Anche Meta si aggiunge alle Big Tech. Parla a nome dell’azienda Sheryl Sandberg, COO della compagnia: «sono cresciuta ascoltando le storie di mia madre su ciò che le donne hanno vissuto nel nostro Paese prima di Roe. Mia madre aveva un’amica che ha lasciato il paese per abortire in sicurezza. Ma la maggior parte delle donne non poteva permettersi di farlo; alcune hanno avuto aborti clandestini, che hanno portato troppo spesso a gravi complicazioni di salute e talvolta persino alla morte. In fondo, tutte le donne sapevano che avrebbero potuto affrontare scelte impossibili tra controllare il proprio futuro e la propria salute e infrangere la legge».

Continua: «non avrei mai pensato che il passato di mia madre sarebbe diventato il futuro delle mie figlie. Non riesco a credere che manderò le mie tre figlie al college con meno diritti di quelli che avevo io. La sentenza della Corte Suprema mette a rischio la salute e la vita di milioni di ragazze e donne in tutto il Paese. […] Renderà più difficile per le donne realizzare i propri sogni. E avrà un impatto sproporzionato sulle donne con meno risorse. Questa è una grande battuta d’arresto. Per noi stessi, le nostre figlie e ogni generazione che segue, dobbiamo continuare a combattere. Insieme, dobbiamo proteggere ed espandere l’accesso all’aborto».

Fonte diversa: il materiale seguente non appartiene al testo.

(* ===== verification/RefTransfer.v ===== *)
(** * Fetching blobs from peers ([host.go])

    A peer that is asked for a blob sends a header, the contents in packets of at most
    [REF_CHUNK_SIZE] bytes and an end packet; the asking host tries the providers of the blob
    one after the other, and stores what the first one that answers sends it.

    A peer is an interface; what it does is an argument: the result of each send on the
    serving side, the sequence of what is received on the asking side.  The goroutine that
    copies packets into the pipe is the function from what is received to the [reader] at
    the other end of the pipe. *)

From S2P Require Import Prelude Types Keypath TreeTypes GoValue BadgerTxn Tx TxStore RefStore.

Definition REF_CHUNK_SIZE : nat := 1024.

(** [FetchRefResponseBody] *)
Record packet := mkPacket { pkt_Data : bytes; pkt_End : bool }.

(** [io.ReadFull] into a buffer of the given length: the bytes that were read and whether the
    buffer is full ([inl]), or [io.EOF] ([inr]); and the rest of the file. *)
Definition ReadFull (n : nat) (file : bytes) : (bytes * bool + unit) * bytes :=
  let got := take n file in
  (if decide (length got = n) then inl (got, true)
   else if decide (got = []) then inr () else inl (got, false), drop n file).

(** The loop of the server: [buf] is as long as the last packet.  [send] is the result of
    each send of the peer, counted from the header on. *)
Fixpoint serve_loop (fuel : nat) (send : nat → option error) (i : nat) (buf : nat) (file : bytes) : outcome (list packet) :=
  match fuel with
  | O => Running
  | S fuel =>
      match ReadFull buf file with
      | (inr _, _) => Ret (match send i with None => [mkPacket [] true] | Some _ => [] end)
      | (inl (got, _), file) =>
          match send i with
          | Some _ => Ret []
          | None => let! rest := serve_loop fuel send (S i) (length got) file in Ret (mkPacket got false :: rest)
          end
      end
  end.

(** [WithStack] and [Close] aside, the packets that the peer accepts. *)
Definition HandleFetchRefReceived {T} `{BadgerTxn T} `{Hashes} (s : refStore T) (refID : RefID) (send : nat → option error) :
    outcome (list packet) :=
  match Object s refID with
  | Ret (file, _) =>
      match send 0 with
      | Some _ => Ret []
      | None => serve_loop (2 + length file) send 1 REF_CHUNK_SIZE file
      end
  | Running => Running
  | _ => Panic
  end.

(** ** The asking host *)

Inductive recv_event := Packet (p : packet) | RecvErr (e : error) | CtxDone.
Definition ErrCanceled : error := ErrOther "context canceled".

(** The copying goroutine.  The [err] of the loop body hides the one that the pipe is closed
    with, which only the cancelled context sets: a failed receive ends the pipe like the
    end packet.  Without an event the goroutine waits. *)
Fixpoint copy_packets (evs : list recv_event) : outcome reader :=
  match evs with
  | [] => Running
  | CtxDone :: _ => Ret (mkReader [] (Some ErrCanceled))
  | RecvErr _ :: _ => Ret (mkReader [] None)
  | Packet p :: evs =>
      if pkt_End p then Ret (mkReader [] None)
      else let! rd := copy_packets evs in Ret (mkReader (pkt_Data p ++ rd_bytes rd) (rd_err rd))
  end.

(** A provider of the blob: the results of connecting, asking and reading the header, and
    what is received after that. *)
Record provider := mkProvider {
  pr_EnsureConnected : option error;
  pr_FetchRef : option error;
  pr_ReceiveRefHeader : option error;
  pr_events : list recv_event
}.

(** The store afterwards, and the references that are announced. *)
Fixpoint FetchRef {T} `{BadgerTxn T} `{Hashes} `{RefsJson} (s : refStore T) (providers : list provider) :
    outcome (refStore T * list RefID) :=
  match providers with
  | [] => Ret (s, [])
  | p :: providers =>
      match pr_EnsureConnected p, pr_FetchRef p, pr_ReceiveRefHeader p with
      | None, None, None =>
          let! rd := copy_packets (pr_events p) in
          let! r := StoreObject s rd in
          let '(s, (sha1Hash, sha3Hash, err)) := r in
          match err with
          | Some _ => FetchRef s providers
          | None => Ret (s, [mkRefID SHA1 sha1Hash; mkRefID SHA3 sha3Hash])
          end
      | _, _, _ => FetchRef s providers
      end
  end.

(** ** The packets *)

Lemma serve_loop_complete fuel send i buf file :
  (∀ n, send n = None) → 0 < buf → 1 + length file ≤ fuel →
  ∃ pkts, serve_loop fuel send i buf file = Ret (pkts ++ [mkPacket [] true]) ∧
    Forall (λ p, pkt_End p = false ∧ 0 < length (pkt_Data p) ≤ buf) pkts ∧ mjoin (pkt_Data <$> pkts) = file.
Proof.
  intros Hsend. revert i buf file. induction fuel as [|fuel IH]; intros i buf file Hbuf Hf; [lia|].
  cbn [serve_loop]. unfold ReadFull. rewrite !Hsend.
  assert (length (take buf file) ≤ buf) as Hle by (rewrite length_take; lia).
  destruct (decide (take buf file = [])) as [Hnil|Hne].
  - assert (file = []) as -> by (destruct buf, file; simpl in Hnil; (lia || done)).
    rewrite take_nil. rewrite decide_False by (simpl; lia). by exists [].
  - assert (0 < length (take buf file)) as Hpos by (destruct (take buf file); simpl; [done|lia]).
    assert (length (drop buf file) + length (take buf file) = length file) as Hlen
      by (rewrite <- (take_drop buf file) at 3; rewrite length_app; lia).
    destruct (IH (S i) (length (take buf file)) (drop buf file)) as (pkts & Hp & Hall & Hj); [lia..|].
    exists (mkPacket (take buf file) false :: pkts).
    split; [|split].
    + repeat case_decide; by rewrite ?Hp.
    + constructor; [by simpl|]. eapply Forall_impl; [exact Hall|]. simpl. intros p []. split; [done|lia].
    + rewrite fmap_cons. simpl. rewrite Hj. apply take_drop.
Qed.

Lemma copy_packets_app pkts evs :
  Forall (λ p, pkt_End p = false) pkts →
  copy_packets ((Packet <$> pkts) ++ evs) =
  let! rd := copy_packets evs in Ret (mkReader (mjoin (pkt_Data <$> pkts) ++ rd_bytes rd) (rd_err rd)).
Proof.
  induction 1 as [|p pkts Hp _ IH]; [simpl; by destruct (copy_packets evs) as [[]| | |]|].
  rewrite !fmap_cons. cbn [app copy_packets]. rewrite Hp, IH.
  destruct (copy_packets evs) as [[]| | |]; simpl; [|done..]. by rewrite app_assoc.
Qed.

(** ** Theorems *)

Section Transfer.
Context {T : Type} `{HL : BadgerLaws T} `{HH : HashLaws} `{HJ : RefsJsonLaws} `{HO : MapOrderLaw}.

(** What a host that has the blob sends, and how the copying goroutine reads it. *)
Lemma serve_copy (s : refStore T) r c send :
  Object s r = Ret (c, length c) → (∀ n, send n = None) →
  ∃ pkts, HandleFetchRefReceived s r send = Ret pkts ∧ Forall (λ p, length (pkt_Data p) ≤ REF_CHUNK_SIZE) pkts ∧
    copy_packets (Packet <$> pkts) = Ret (mkReader c None).
Proof.
  intros Ho Hsend. unfold HandleFetchRefReceived. rewrite Ho, Hsend.
  destruct (serve_loop_complete (2 + length c) send 1 REF_CHUNK_SIZE c Hsend) as (pkts & -> & Hall & Hj); [unfold REF_CHUNK_SIZE; lia|lia|].
  eexists. split; [done|]. split.
  - apply Forall_app. split; [|by apply Forall_singleton; simpl; lia]. eapply Forall_impl; [exact Hall|]. simpl. intros p []. lia.
  - rewrite fmap_app, copy_packets_app; [|eapply Forall_impl; [exact Hall|]; by intros p []]. simpl. by rewrite app_nil_r, Hj.
Qed.
End Transfer.

(** C13: Blobs replicate: when the serving host has the blob that is asked for, and the
    connection works, the packets it sends (none of them over the chunk size) give the asking
    host the same content, whichever providers failed to connect before: it can read the
    content under both hashes, needs neither any more, and announces both.  A provider after
    the first that answers is not asked. *)
Theorem ref_replicates {T} `{BadgerLaws T} `{HashLaws} `{RefsJsonLaws} `{MapOrderLaw}
    (server : refStore T) r c send (t : T) ops client failing rest :
  Object server r = Ret (c, length c) → (∀ n, send n = None) →
  fresh_db t → no_collision (ops ++ [OpStore (mkReader c None)]) → refs_sized ops →
  fold_outcome run_op (rs_init t) ops = Ret client →
  Forall (λ p, is_Some (pr_EnsureConnected p) ∨ is_Some (pr_FetchRef p) ∨ is_Some (pr_ReceiveRefHeader p)) failing →
  ∃ pkts client' h1 l,
    HandleFetchRefReceived server r send = Ret pkts ∧ Forall (λ p, length (pkt_Data p) ≤ REF_CHUNK_SIZE) pkts ∧
    FetchRef client (failing ++ mkProvider None None None (Packet <$> pkts) :: rest) =
      Ret (client', [mkRefID SHA1 h1; mkRefID SHA3 (legacyKeccak256 c)]) ∧
    Object client' (mkRefID SHA3 (legacyKeccak256 c)) = Ret (c, length c) ∧ Object client' (mkRefID SHA1 h1) = Ret (c, length c) ∧
    RefsNeeded client' = Ret l ∧ Forall (λ r, ref_matches r c = false) l.
Proof.
  intros Ho Hsend Hf Hc Hs Hrun Hfail. destruct (serve_copy server r c send Ho Hsend) as (pkts & Hserve & Hall & Hcopy).
  destruct (no_collision_new _ _ Hc) as [Hc' Hnew].
  destruct (run_init_rep t ops Hf Hc' Hs) as (s0 & Hrun' & Hrep). rewrite Hrun in Hrun'. simplify_eq.
  destruct (StoreObject_complete s0 _ c Hrep Hnew) as (s' & h1 & Hst & _ & _ & _ & _ & _ & H31 & Hrep').
  destruct (RefsNeeded_rep _ _ Hrep') as (l & Hn & Hp).
  assert (Object s' (mkRefID SHA3 (legacyKeccak256 c)) = Ret (c, length c)) as Ho3
    by (apply (Object_SHA3_rep s' _ c Hrep'); simpl; set_solver).
  exists pkts, s', h1, l. split_and!; try done.
  - clear -Hfail Hcopy Hst. induction Hfail as [|p failing Hp _ IH]; simpl.
    + rewrite Hcopy. simpl. by rewrite Hst.
    + destruct (pr_EnsureConnected p), (pr_FetchRef p), (pr_ReceiveRefHeader p); try done.
      destruct Hp as [[? ?]|[[? ?]|[? ?]]]; done.
  - unfold Object, objectBySHA1. cbn [ref_HashAlg ref_Hash]. rewrite H31. exact Ho3.
  - rewrite Hp. apply Forall_forall. intros r'. rewrite elem_of_elements. simpl. by intros []%elem_of_filter.
Qed.

(** A receive that fails looks like the end of the blob: what came before it is stored and
    announced as a complete blob, and no other provider is asked. *)
Theorem fetch_truncated {T} `{BadgerLaws T} `{HashLaws} `{RefsJsonLaws} `{MapOrderLaw} (s : refStore T) a pkts e rest c :
  rep s a → Forall (λ p, pkt_End p = false) pkts → mjoin (pkt_Data <$> pkts) = c →
  (∀ c', c' ∈ sp_contents a → legacyKeccak256 c' = legacyKeccak256 c → c' = c) →
  ∃ s' h1, FetchRef s (mkProvider None None None ((Packet <$> pkts) ++ [RecvErr e]) :: rest) =
             Ret (s', [mkRefID SHA1 h1; mkRefID SHA3 (legacyKeccak256 c)]) ∧
           Object s' (mkRefID SHA3 (legacyKeccak256 c)) = Ret (c, length c).
Proof.
  intros Hrep Hp Hc Hnew. destruct (StoreObject_complete s a c Hrep Hnew) as (s' & h1 & Hst & _ & _ & _ & _ & _ & _ & Hrep').
  exists s', h1. split; [|apply (Object_SHA3_rep s' _ c Hrep'); simpl; set_solver].
  simpl. rewrite copy_packets_app by done. simpl. rewrite app_nil_r, Hc. simpl. by rewrite Hst.
Qed.

(** A request for a blob that is not there stops the serving host. *)
Theorem serve_missing_panics {T} `{BadgerTxn T} `{Hashes} (s : refStore T) r e send :
  Object s r = Err e → HandleFetchRefReceived s r send = Panic.
Proof. intros Ho. unfold HandleFetchRefReceived. by rewrite Ho. Qed.

#[local] Existing Instance toy_hashes.
#[local] Existing Instance toy_hash_laws.

Lemma ref_replicates_witness :
  ∃ pkts client' h1, HandleFetchRefReceived example_store ref_a (λ _, None) = Ret pkts ∧
    FetchRef (rs_init fresh_map) [mkProvider (Some ErrConnection) None None []; mkProvider None None None (Packet <$> pkts)] =
      Ret (client', [mkRefID SHA1 h1; ref_a]) ∧ Object client' ref_a = Ret (blob_a, 9).
Proof.
  destruct (ref_replicates example_store ref_a blob_a (λ _, None) fresh_map [] (rs_init fresh_map)
    [mkProvider (Some ErrConnection) None None []] []) as (pkts & s' & h1 & l & H1 & _ & H2 & H3 & _).
  - assert (match Object example_store ref_a with Ret (c, n) => bool_decide (c = blob_a ∧ n = 9) | _ => false end = true) as Ho
      by (vm_compute; reflexivity).
    destruct (Object example_store ref_a) as [[c n]| | |]; [|discriminate..]. apply bool_decide_eq_true in Ho as [-> ->]. reflexivity.
  - reflexivity.
  - apply fresh_map_fresh.
  - intros c1 c2. change (stored _) with [blob_a]. rewrite !list_elem_of_singleton. by intros -> ->.
  - apply Forall_nil. exact I.
  - reflexivity.
  - apply Forall_singleton. left. by eexists.
  - exists pkts, s', h1. split; [exact H1|]. split; [exact H2|exact H3].
Defined.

Meta si prende l’impegno di pagare «le spese di viaggio per le dipendenti che avranno bisogno di accedere all’assistenza sanitaria e ai servizi riproduttivi in un altro Stato». E ancora, Bill Gates si esprime su Twitter per nome della sua azienda, Microsoft. Dice che «questo  è un giorno triste. Invertire Roe v. Wade è una battuta d’arresto ingiusta e inaccettabile. E mette a rischio la vita delle donne, soprattutto le più svantaggiate», facendo sapere che Microsoft «continuerà a fare tutto il possibile secondo la legge per supportare i dipendenti e le persone a loro carico nell’accesso all’assistenza sanitaria critica – che include già servizi come l’aborto e l’assistenza di affermazione del genere – indipendentemente da dove vivono negli Stati Uniti».